** Opening Task material block **

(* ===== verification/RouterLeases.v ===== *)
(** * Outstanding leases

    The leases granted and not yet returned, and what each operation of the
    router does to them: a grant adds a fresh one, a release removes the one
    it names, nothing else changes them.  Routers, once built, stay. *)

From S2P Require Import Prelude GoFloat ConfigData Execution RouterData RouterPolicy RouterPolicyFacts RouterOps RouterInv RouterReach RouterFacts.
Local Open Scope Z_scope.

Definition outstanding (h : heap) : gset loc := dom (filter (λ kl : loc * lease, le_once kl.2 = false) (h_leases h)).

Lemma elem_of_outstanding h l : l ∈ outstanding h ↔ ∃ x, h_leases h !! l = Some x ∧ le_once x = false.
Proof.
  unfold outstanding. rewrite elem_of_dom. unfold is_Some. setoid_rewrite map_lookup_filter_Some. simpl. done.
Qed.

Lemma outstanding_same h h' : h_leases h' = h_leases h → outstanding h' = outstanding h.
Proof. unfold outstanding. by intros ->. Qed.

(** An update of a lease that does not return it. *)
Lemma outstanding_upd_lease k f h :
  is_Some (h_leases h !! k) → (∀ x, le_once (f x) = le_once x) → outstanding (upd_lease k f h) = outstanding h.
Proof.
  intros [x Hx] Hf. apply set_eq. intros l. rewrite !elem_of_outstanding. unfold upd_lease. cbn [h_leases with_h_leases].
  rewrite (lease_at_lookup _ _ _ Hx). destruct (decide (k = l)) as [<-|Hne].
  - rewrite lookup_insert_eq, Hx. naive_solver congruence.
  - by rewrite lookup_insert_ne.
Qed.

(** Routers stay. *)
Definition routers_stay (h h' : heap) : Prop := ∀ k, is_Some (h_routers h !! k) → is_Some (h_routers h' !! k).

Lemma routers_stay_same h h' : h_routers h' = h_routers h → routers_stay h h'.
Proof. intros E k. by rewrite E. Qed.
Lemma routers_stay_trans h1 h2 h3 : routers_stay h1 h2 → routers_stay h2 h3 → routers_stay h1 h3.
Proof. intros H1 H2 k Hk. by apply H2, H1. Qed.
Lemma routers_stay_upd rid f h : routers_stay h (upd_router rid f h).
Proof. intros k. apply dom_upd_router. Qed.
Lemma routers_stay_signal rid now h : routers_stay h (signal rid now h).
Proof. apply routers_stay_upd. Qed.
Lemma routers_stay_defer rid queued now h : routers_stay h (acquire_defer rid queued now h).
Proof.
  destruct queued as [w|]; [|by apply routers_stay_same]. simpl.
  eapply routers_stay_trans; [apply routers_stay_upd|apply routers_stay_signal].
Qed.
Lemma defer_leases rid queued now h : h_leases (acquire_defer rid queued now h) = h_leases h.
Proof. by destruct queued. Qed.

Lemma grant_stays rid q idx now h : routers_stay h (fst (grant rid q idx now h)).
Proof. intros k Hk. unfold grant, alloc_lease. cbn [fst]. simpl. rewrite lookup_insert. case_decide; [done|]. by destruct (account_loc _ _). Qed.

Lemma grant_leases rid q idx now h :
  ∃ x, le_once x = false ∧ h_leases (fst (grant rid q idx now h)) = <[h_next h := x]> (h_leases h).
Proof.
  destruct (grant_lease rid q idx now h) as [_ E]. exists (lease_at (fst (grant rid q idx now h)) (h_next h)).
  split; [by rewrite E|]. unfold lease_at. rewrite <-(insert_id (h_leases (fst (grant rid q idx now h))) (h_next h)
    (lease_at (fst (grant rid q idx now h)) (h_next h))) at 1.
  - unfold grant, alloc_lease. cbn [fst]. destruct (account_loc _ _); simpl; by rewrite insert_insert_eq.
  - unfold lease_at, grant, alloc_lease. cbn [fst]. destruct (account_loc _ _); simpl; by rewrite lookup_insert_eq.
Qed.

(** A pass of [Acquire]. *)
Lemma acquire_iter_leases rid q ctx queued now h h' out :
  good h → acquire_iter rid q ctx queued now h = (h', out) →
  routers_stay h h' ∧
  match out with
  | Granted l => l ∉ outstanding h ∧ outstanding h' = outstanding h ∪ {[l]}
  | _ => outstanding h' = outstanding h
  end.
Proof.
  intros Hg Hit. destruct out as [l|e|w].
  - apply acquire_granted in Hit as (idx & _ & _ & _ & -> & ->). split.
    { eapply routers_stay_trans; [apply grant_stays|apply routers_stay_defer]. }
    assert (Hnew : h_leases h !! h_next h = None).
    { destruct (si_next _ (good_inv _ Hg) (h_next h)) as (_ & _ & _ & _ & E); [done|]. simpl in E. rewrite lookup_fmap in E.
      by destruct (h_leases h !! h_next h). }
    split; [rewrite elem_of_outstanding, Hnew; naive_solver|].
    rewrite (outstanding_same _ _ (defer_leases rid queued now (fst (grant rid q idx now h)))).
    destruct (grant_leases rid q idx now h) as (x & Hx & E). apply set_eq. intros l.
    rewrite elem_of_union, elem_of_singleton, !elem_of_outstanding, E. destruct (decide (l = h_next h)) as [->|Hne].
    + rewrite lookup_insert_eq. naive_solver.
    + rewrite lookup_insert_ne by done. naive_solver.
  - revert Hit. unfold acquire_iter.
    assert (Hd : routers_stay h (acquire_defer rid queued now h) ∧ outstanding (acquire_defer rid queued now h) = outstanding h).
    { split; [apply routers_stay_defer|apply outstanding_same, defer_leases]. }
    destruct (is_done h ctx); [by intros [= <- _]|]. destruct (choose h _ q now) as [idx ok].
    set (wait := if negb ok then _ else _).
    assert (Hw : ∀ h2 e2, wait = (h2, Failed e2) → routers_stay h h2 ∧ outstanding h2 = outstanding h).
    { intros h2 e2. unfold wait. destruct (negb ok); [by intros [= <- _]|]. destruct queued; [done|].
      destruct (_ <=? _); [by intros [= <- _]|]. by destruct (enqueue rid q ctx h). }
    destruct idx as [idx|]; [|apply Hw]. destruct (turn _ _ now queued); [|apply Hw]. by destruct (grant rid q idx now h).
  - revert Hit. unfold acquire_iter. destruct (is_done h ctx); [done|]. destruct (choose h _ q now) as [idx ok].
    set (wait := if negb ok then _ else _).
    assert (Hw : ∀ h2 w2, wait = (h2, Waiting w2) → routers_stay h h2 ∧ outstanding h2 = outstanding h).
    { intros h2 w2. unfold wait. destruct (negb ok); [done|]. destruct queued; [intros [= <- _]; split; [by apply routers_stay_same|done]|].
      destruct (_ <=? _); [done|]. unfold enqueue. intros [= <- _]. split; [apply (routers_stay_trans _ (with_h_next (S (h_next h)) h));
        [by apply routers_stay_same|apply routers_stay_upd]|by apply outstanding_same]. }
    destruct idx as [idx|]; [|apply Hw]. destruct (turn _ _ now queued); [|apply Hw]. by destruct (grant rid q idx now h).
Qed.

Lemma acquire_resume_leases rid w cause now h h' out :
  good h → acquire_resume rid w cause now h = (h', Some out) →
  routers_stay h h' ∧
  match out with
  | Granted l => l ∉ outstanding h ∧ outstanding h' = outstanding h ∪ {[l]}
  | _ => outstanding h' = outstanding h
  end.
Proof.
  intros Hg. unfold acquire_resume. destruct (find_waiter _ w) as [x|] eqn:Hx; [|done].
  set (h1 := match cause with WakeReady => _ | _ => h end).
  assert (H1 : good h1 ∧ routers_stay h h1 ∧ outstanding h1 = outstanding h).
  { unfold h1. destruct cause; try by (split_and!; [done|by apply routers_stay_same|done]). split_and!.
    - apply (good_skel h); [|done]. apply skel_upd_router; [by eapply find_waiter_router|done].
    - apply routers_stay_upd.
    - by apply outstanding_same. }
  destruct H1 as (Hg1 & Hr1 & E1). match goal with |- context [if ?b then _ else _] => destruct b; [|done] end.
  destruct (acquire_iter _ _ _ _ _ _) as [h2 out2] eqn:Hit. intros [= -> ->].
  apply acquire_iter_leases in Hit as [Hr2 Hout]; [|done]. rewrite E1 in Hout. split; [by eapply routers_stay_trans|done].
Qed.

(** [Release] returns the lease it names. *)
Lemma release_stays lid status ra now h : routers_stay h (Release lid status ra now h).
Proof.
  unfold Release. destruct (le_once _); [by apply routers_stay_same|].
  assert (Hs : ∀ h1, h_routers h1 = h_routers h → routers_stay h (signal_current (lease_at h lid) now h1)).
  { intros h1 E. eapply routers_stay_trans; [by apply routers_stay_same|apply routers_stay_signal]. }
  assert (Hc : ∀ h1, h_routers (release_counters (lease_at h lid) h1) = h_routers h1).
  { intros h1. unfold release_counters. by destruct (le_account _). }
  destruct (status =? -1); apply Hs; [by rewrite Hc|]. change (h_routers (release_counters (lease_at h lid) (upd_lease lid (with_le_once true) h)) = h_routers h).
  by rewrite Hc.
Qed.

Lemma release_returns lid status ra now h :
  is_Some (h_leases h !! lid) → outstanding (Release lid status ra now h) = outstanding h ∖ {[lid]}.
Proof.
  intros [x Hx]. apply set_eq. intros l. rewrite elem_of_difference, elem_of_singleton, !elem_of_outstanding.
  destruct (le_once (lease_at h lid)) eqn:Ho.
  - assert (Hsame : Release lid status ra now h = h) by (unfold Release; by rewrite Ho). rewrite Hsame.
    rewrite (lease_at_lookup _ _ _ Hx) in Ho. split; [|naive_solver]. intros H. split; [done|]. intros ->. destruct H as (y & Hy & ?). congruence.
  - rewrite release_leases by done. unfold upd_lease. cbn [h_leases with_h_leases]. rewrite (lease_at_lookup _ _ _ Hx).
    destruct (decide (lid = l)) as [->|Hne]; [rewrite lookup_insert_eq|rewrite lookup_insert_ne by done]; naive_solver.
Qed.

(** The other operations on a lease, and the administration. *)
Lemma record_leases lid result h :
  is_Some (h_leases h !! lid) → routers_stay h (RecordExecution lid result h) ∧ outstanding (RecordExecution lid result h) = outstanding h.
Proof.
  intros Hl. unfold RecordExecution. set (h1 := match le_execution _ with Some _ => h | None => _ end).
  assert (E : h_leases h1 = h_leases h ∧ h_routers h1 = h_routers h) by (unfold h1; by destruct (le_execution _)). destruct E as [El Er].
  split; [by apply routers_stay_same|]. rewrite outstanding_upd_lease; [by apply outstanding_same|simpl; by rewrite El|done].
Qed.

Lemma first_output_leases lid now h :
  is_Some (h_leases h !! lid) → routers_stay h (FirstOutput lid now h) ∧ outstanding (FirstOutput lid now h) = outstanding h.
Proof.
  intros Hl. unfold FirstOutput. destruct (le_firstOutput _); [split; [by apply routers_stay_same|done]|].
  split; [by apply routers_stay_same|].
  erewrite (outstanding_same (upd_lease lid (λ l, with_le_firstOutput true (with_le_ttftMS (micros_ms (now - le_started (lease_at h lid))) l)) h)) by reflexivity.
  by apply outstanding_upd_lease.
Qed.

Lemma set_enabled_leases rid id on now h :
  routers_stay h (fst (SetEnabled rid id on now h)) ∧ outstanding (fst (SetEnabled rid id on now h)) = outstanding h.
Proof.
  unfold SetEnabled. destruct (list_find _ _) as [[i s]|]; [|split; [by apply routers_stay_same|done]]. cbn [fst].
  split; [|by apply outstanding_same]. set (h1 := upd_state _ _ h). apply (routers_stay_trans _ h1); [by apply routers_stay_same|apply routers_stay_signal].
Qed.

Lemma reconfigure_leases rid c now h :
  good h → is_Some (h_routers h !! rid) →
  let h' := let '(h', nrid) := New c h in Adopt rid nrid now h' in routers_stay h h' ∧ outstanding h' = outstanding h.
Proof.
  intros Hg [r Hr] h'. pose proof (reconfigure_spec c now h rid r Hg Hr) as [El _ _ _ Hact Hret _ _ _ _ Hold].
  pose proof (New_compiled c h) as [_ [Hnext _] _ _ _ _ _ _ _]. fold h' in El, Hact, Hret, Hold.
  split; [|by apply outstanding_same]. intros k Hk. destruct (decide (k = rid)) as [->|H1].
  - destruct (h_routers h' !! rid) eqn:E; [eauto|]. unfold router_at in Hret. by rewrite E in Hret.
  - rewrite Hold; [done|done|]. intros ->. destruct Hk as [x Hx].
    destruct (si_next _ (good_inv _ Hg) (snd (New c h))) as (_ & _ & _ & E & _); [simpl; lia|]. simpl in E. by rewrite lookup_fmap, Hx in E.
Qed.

** Closing Task material block **

What you are asked to do: Whenever a line of the data includes "pose", copy that line.

Task answer:
  intros Hg [r Hr] h'. pose proof (reconfigure_spec c now h rid r Hg Hr) as [El _ _ _ Hact Hret _ _ _ _ Hold].
  pose proof (New_compiled c h) as [_ [Hnext _] _ _ _ _ _ _ _]. fold h' in El, Hact, Hret, Hold.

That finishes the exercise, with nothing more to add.